### ABOUT THIS EXERCISE
Range to reproduce from the entries below: the line with "[u_check 4 2147494916;", the line with "Definition arp_tpa : cls", and every line in between. Give them exactly and give nothing else.

###

(* ===== verification/Of13Match.v ===== *)
(** * OpenFlow 1.3: match fields and the type-length-value entries of extensions (of13/oxm.py,
    of13/bsn_tlv.py)

    One definition per class of the generated bindings, with the statements of its
    methods; see LoxiWire for what they mean. *)

From Stdlib Require Import Strings.Byte.
From stdpp Require Import prelude strings list.
From S2P Require Import Prelude LoxiWire.

Module Oxm.
Import LoxiNotations.

Definition oxm : cls := mk_cls "oxm.oxm"
  []
  [("type_len", VInt 0)]
  [p_int 4 "type_len"]
  t_none (Some (4, 0))
  [2147494402 ⇒ "oxm.arp_op"; 2147494660 ⇒ "oxm.arp_op_masked"; 2147495942 ⇒ "oxm.arp_sha";
   2147496204 ⇒ "oxm.arp_sha_masked"; 2147494916 ⇒ "oxm.arp_spa"; 2147495176 ⇒ "oxm.arp_spa_masked";
   2147496454 ⇒ "oxm.arp_tha"; 2147496716 ⇒ "oxm.arp_tha_masked"; 2147495428 ⇒ "oxm.arp_tpa";
   2147495688 ⇒ "oxm.arp_tpa_masked"; 200196 ⇒ "oxm.bsn_egr_port_group_id";
   200456 ⇒ "oxm.bsn_egr_port_group_id_masked"; 198145 ⇒ "oxm.bsn_global_vrf_allowed";
   198402 ⇒ "oxm.bsn_global_vrf_allowed_masked"; 196624 ⇒ "oxm.bsn_in_ports_128";
   196896 ⇒ "oxm.bsn_in_ports_128_masked"; 206400 ⇒ "oxm.bsn_in_ports_512";
   206720 ⇒ "oxm.bsn_in_ports_512_masked"; 206852 ⇒ "oxm.bsn_ingress_port_group_id";
   207112 ⇒ "oxm.bsn_ingress_port_group_id_masked"; 207878 ⇒ "oxm.bsn_inner_eth_dst";
   208140 ⇒ "oxm.bsn_inner_eth_dst_masked"; 208390 ⇒ "oxm.bsn_inner_eth_src";
   208652 ⇒ "oxm.bsn_inner_eth_src_masked"; 208898 ⇒ "oxm.bsn_inner_vlan_vid";
   209156 ⇒ "oxm.bsn_inner_vlan_vid_masked"; 205825 ⇒ "oxm.bsn_l2_cache_hit";
   206082 ⇒ "oxm.bsn_l2_cache_hit_masked"; 199684 ⇒ "oxm.bsn_l3_dst_class_id";
   199944 ⇒ "oxm.bsn_l3_dst_class_id_masked"; 198660 ⇒ "oxm.bsn_l3_interface_class_id";
   198920 ⇒ "oxm.bsn_l3_interface_class_id_masked"; 199172 ⇒ "oxm.bsn_l3_src_class_id";
   199432 ⇒ "oxm.bsn_l3_src_class_id_masked"; 197124 ⇒ "oxm.bsn_lag_id"; 197384 ⇒ "oxm.bsn_lag_id_masked";
   204802 ⇒ "oxm.bsn_tcp_flags"; 205060 ⇒ "oxm.bsn_tcp_flags_masked"; 200708 ⇒ "oxm.bsn_udf0";
   200968 ⇒ "oxm.bsn_udf0_masked"; 201220 ⇒ "oxm.bsn_udf1"; 201480 ⇒ "oxm.bsn_udf1_masked";
   201732 ⇒ "oxm.bsn_udf2"; 201992 ⇒ "oxm.bsn_udf2_masked"; 202244 ⇒ "oxm.bsn_udf3";
   202504 ⇒ "oxm.bsn_udf3_masked"; 202756 ⇒ "oxm.bsn_udf4"; 203016 ⇒ "oxm.bsn_udf4_masked";
   203268 ⇒ "oxm.bsn_udf5"; 203528 ⇒ "oxm.bsn_udf5_masked"; 203780 ⇒ "oxm.bsn_udf6";
   204040 ⇒ "oxm.bsn_udf6_masked"; 204292 ⇒ "oxm.bsn_udf7"; 204552 ⇒ "oxm.bsn_udf7_masked";
   209410 ⇒ "oxm.bsn_vfi"; 209668 ⇒ "oxm.bsn_vfi_masked"; 205316 ⇒ "oxm.bsn_vlan_xlate_port_group_id";
   205576 ⇒ "oxm.bsn_vlan_xlate_port_group_id_masked"; 197636 ⇒ "oxm.bsn_vrf";
   197896 ⇒ "oxm.bsn_vrf_masked"; 207364 ⇒ "oxm.bsn_vxlan_network_id";
   207624 ⇒ "oxm.bsn_vxlan_network_id_masked"; 2147485190 ⇒ "oxm.eth_dst";
   2147485452 ⇒ "oxm.eth_dst_masked"; 2147485702 ⇒ "oxm.eth_src"; 2147485964 ⇒ "oxm.eth_src_masked";
   2147486210 ⇒ "oxm.eth_type"; 2147486468 ⇒ "oxm.eth_type_masked"; 2147493889 ⇒ "oxm.icmpv4_code";
   2147494146 ⇒ "oxm.icmpv4_code_masked"; 2147493377 ⇒ "oxm.icmpv4_type";
   2147493634 ⇒ "oxm.icmpv4_type_masked"; 2147499009 ⇒ "oxm.icmpv6_code";
   2147499266 ⇒ "oxm.icmpv6_code_masked"; 2147498497 ⇒ "oxm.icmpv6_type";
   2147498754 ⇒ "oxm.icmpv6_type_masked"; 2147484164 ⇒ "oxm.in_phy_port";
   2147484424 ⇒ "oxm.in_phy_port_masked"; 2147483652 ⇒ "oxm.in_port"; 2147483912 ⇒ "oxm.in_port_masked";
   2147487745 ⇒ "oxm.ip_dscp"; 2147488002 ⇒ "oxm.ip_dscp_masked"; 2147488257 ⇒ "oxm.ip_ecn";
   2147488514 ⇒ "oxm.ip_ecn_masked"; 2147488769 ⇒ "oxm.ip_proto"; 2147489026 ⇒ "oxm.ip_proto_masked";
   2147489796 ⇒ "oxm.ipv4_dst"; 2147490056 ⇒ "oxm.ipv4_dst_masked"; 2147489284 ⇒ "oxm.ipv4_src";
   2147489544 ⇒ "oxm.ipv4_src_masked"; 2147497488 ⇒ "oxm.ipv6_dst"; 2147497760 ⇒ "oxm.ipv6_dst_masked";
   2147503618 ⇒ "oxm.ipv6_exthdr"; 2147503876 ⇒ "oxm.ipv6_exthdr_masked"; 2147497988 ⇒ "oxm.ipv6_flabel";
   2147498248 ⇒ "oxm.ipv6_flabel_masked"; 2147500038 ⇒ "oxm.ipv6_nd_sll";
   2147500300 ⇒ "oxm.ipv6_nd_sll_masked"; 2147499536 ⇒ "oxm.ipv6_nd_target";
   2147499808 ⇒ "oxm.ipv6_nd_target_masked"; 2147500550 ⇒ "oxm.ipv6_nd_tll";
   2147500812 ⇒ "oxm.ipv6_nd_tll_masked"; 2147496976 ⇒ "oxm.ipv6_src"; 2147497248 ⇒ "oxm.ipv6_src_masked";
   2147484680 ⇒ "oxm.metadata"; 2147484944 ⇒ "oxm.metadata_masked"; 2147502081 ⇒ "oxm.mpls_bos";
   2147502338 ⇒ "oxm.mpls_bos_masked"; 2147501060 ⇒ "oxm.mpls_label";
   2147501320 ⇒ "oxm.mpls_label_masked"; 2147501569 ⇒ "oxm.mpls_tc"; 2147501826 ⇒ "oxm.mpls_tc_masked";
   2147492866 ⇒ "oxm.sctp_dst"; 2147493124 ⇒ "oxm.sctp_dst_masked"; 2147492354 ⇒ "oxm.sctp_src";
   2147492612 ⇒ "oxm.sctp_src_masked"; 2147490818 ⇒ "oxm.tcp_dst"; 2147491076 ⇒ "oxm.tcp_dst_masked";
   2147490306 ⇒ "oxm.tcp_src"; 2147490564 ⇒ "oxm.tcp_src_masked"; 2147503112 ⇒ "oxm.tunnel_id";
   2147503376 ⇒ "oxm.tunnel_id_masked"; 81924 ⇒ "oxm.tunnel_ipv4_dst";
   82184 ⇒ "oxm.tunnel_ipv4_dst_masked"; 81412 ⇒ "oxm.tunnel_ipv4_src";
   81672 ⇒ "oxm.tunnel_ipv4_src_masked"; 2147491842 ⇒ "oxm.udp_dst"; 2147492100 ⇒ "oxm.udp_dst_masked";
   2147491330 ⇒ "oxm.udp_src"; 2147491588 ⇒ "oxm.udp_src_masked"; 2147487233 ⇒ "oxm.vlan_pcp";
   2147487490 ⇒ "oxm.vlan_pcp_masked"; 2147486722 ⇒ "oxm.vlan_vid"; 2147486980 ⇒ "oxm.vlan_vid_masked"]
  [u_int 4 "type_len"]
  false
  ["type_len"]
  [].

Definition arp_op : cls := mk_cls "oxm.arp_op"
  ["type_len" ↦ 2147494402]
  [("value", VInt 0)]
  [p_int 4 "type_len"; p_int 2 "value"]
  t_none None []
  [u_check 4 2147494402; u_int 2 "value"]
  false
  ["value"]
  [q_hex "value"].

Definition arp_op_masked : cls := mk_cls "oxm.arp_op_masked"
  ["type_len" ↦ 2147494660]
  [("value", VInt 0); ("value_mask", VInt 0)]
  [p_int 4 "type_len"; p_int 2 "value"; p_int 2 "value_mask"]
  t_none None []
  [u_check 4 2147494660; u_int 2 "value"; u_int 2 "value_mask"]
  false
  ["value"; "value_mask"]
  [q_hex "value"; q_hex "value_mask"].

Definition arp_sha : cls := mk_cls "oxm.arp_sha"
  ["type_len" ↦ 2147495942]
  [("value", VInts [0; 0; 0; 0; 0; 0]%Z)]
  [p_int 4 "type_len"; p_bytes 6 "value"]
  t_none None []
  [u_check 4 2147495942; u_bytes 6 "value"]
  false
  ["value"]
  [q_mac "value"].

Definition arp_sha_masked : cls := mk_cls "oxm.arp_sha_masked"
  ["type_len" ↦ 2147496204]
  [("value", VInts [0; 0; 0; 0; 0; 0]%Z); ("value_mask", VInts [0; 0; 0; 0; 0; 0]%Z)]
  [p_int 4 "type_len"; p_bytes 6 "value"; p_bytes 6 "value_mask"]
  t_none None []
  [u_check 4 2147496204; u_bytes 6 "value"; u_bytes 6 "value_mask"]
  false
  ["value"; "value_mask"]
  [q_mac "value"; q_mac "value_mask"].

Definition arp_spa : cls := mk_cls "oxm.arp_spa"
  ["type_len" ↦ 2147494916]
  [("value", VInt 0)]
  [p_int 4 "type_len"; p_int 4 "value"]
  t_none None []
  [u_check 4 2147494916; u_int 4 "value"]
  false
  ["value"]
  [q_hex "value"].

Definition arp_spa_masked : cls := mk_cls "oxm.arp_spa_masked"
  ["type_len" ↦ 2147495176]
  [("value", VInt 0); ("value_mask", VInt 0)]
  [p_int 4 "type_len"; p_int 4 "value"; p_int 4 "value_mask"]
  t_none None []
  [u_check 4 2147495176; u_int 4 "value"; u_int 4 "value_mask"]
  false
  ["value"; "value_mask"]
  [q_hex "value"; q_hex "value_mask"].

Definition arp_tha : cls := mk_cls "oxm.arp_tha"
  ["type_len" ↦ 2147496454]
  [("value", VInts [0; 0; 0; 0; 0; 0]%Z)]
  [p_int 4 "type_len"; p_bytes 6 "value"]
  t_none None []
  [u_check 4 2147496454; u_bytes 6 "value"]
  false
  ["value"]
  [q_mac "value"].

Definition arp_tha_masked : cls := mk_cls "oxm.arp_tha_masked"
  ["type_len" ↦ 2147496716]
  [("value", VInts [0; 0; 0; 0; 0; 0]%Z); ("value_mask", VInts [0; 0; 0; 0; 0; 0]%Z)]
  [p_int 4 "type_len"; p_bytes 6 "value"; p_bytes 6 "value_mask"]
  t_none None []
  [u_check 4 2147496716; u_bytes 6 "value"; u_bytes 6 "value_mask"]
  false
  ["value"; "value_mask"]
  [q_mac "value"; q_mac "value_mask"].

Definition arp_tpa : cls := mk_cls "oxm.arp_tpa"
  ["type_len" ↦ 2147495428]
  [("value", VInt 0)]
  [p_int 4 "type_len"; p_int 4 "value"]
  t_none None []
  [u_check 4 2147495428; u_int 4 "value"]
  false
  ["value"]
  [q_hex "value"].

###

### EXERCISE ANSWER
  [u_check 4 2147494916; u_int 4 "value"]
  false
  ["value"]
  [q_hex "value"].

Definition arp_spa_masked : cls := mk_cls "oxm.arp_spa_masked"
  ["type_len" ↦ 2147495176]
  [("value", VInt 0); ("value_mask", VInt 0)]
  [p_int 4 "type_len"; p_int 4 "value"; p_int 4 "value_mask"]
  t_none None []
  [u_check 4 2147495176; u_int 4 "value"; u_int 4 "value_mask"]
  false
  ["value"; "value_mask"]
  [q_hex "value"; q_hex "value_mask"].

Definition arp_tha : cls := mk_cls "oxm.arp_tha"
  ["type_len" ↦ 2147496454]
  [("value", VInts [0; 0; 0; 0; 0; 0]%Z)]
  [p_int 4 "type_len"; p_bytes 6 "value"]
  t_none None []
  [u_check 4 2147496454; u_bytes 6 "value"]
  false
  ["value"]
  [q_mac "value"].

Definition arp_tha_masked : cls := mk_cls "oxm.arp_tha_masked"
  ["type_len" ↦ 2147496716]
  [("value", VInts [0; 0; 0; 0; 0; 0]%Z); ("value_mask", VInts [0; 0; 0; 0; 0; 0]%Z)]
  [p_int 4 "type_len"; p_bytes 6 "value"; p_bytes 6 "value_mask"]
  t_none None []
  [u_check 4 2147496716; u_bytes 6 "value"; u_bytes 6 "value_mask"]
  false
  ["value"; "value_mask"]
  [q_mac "value"; q_mac "value_mask"].

Definition arp_tpa : cls := mk_cls "oxm.arp_tpa"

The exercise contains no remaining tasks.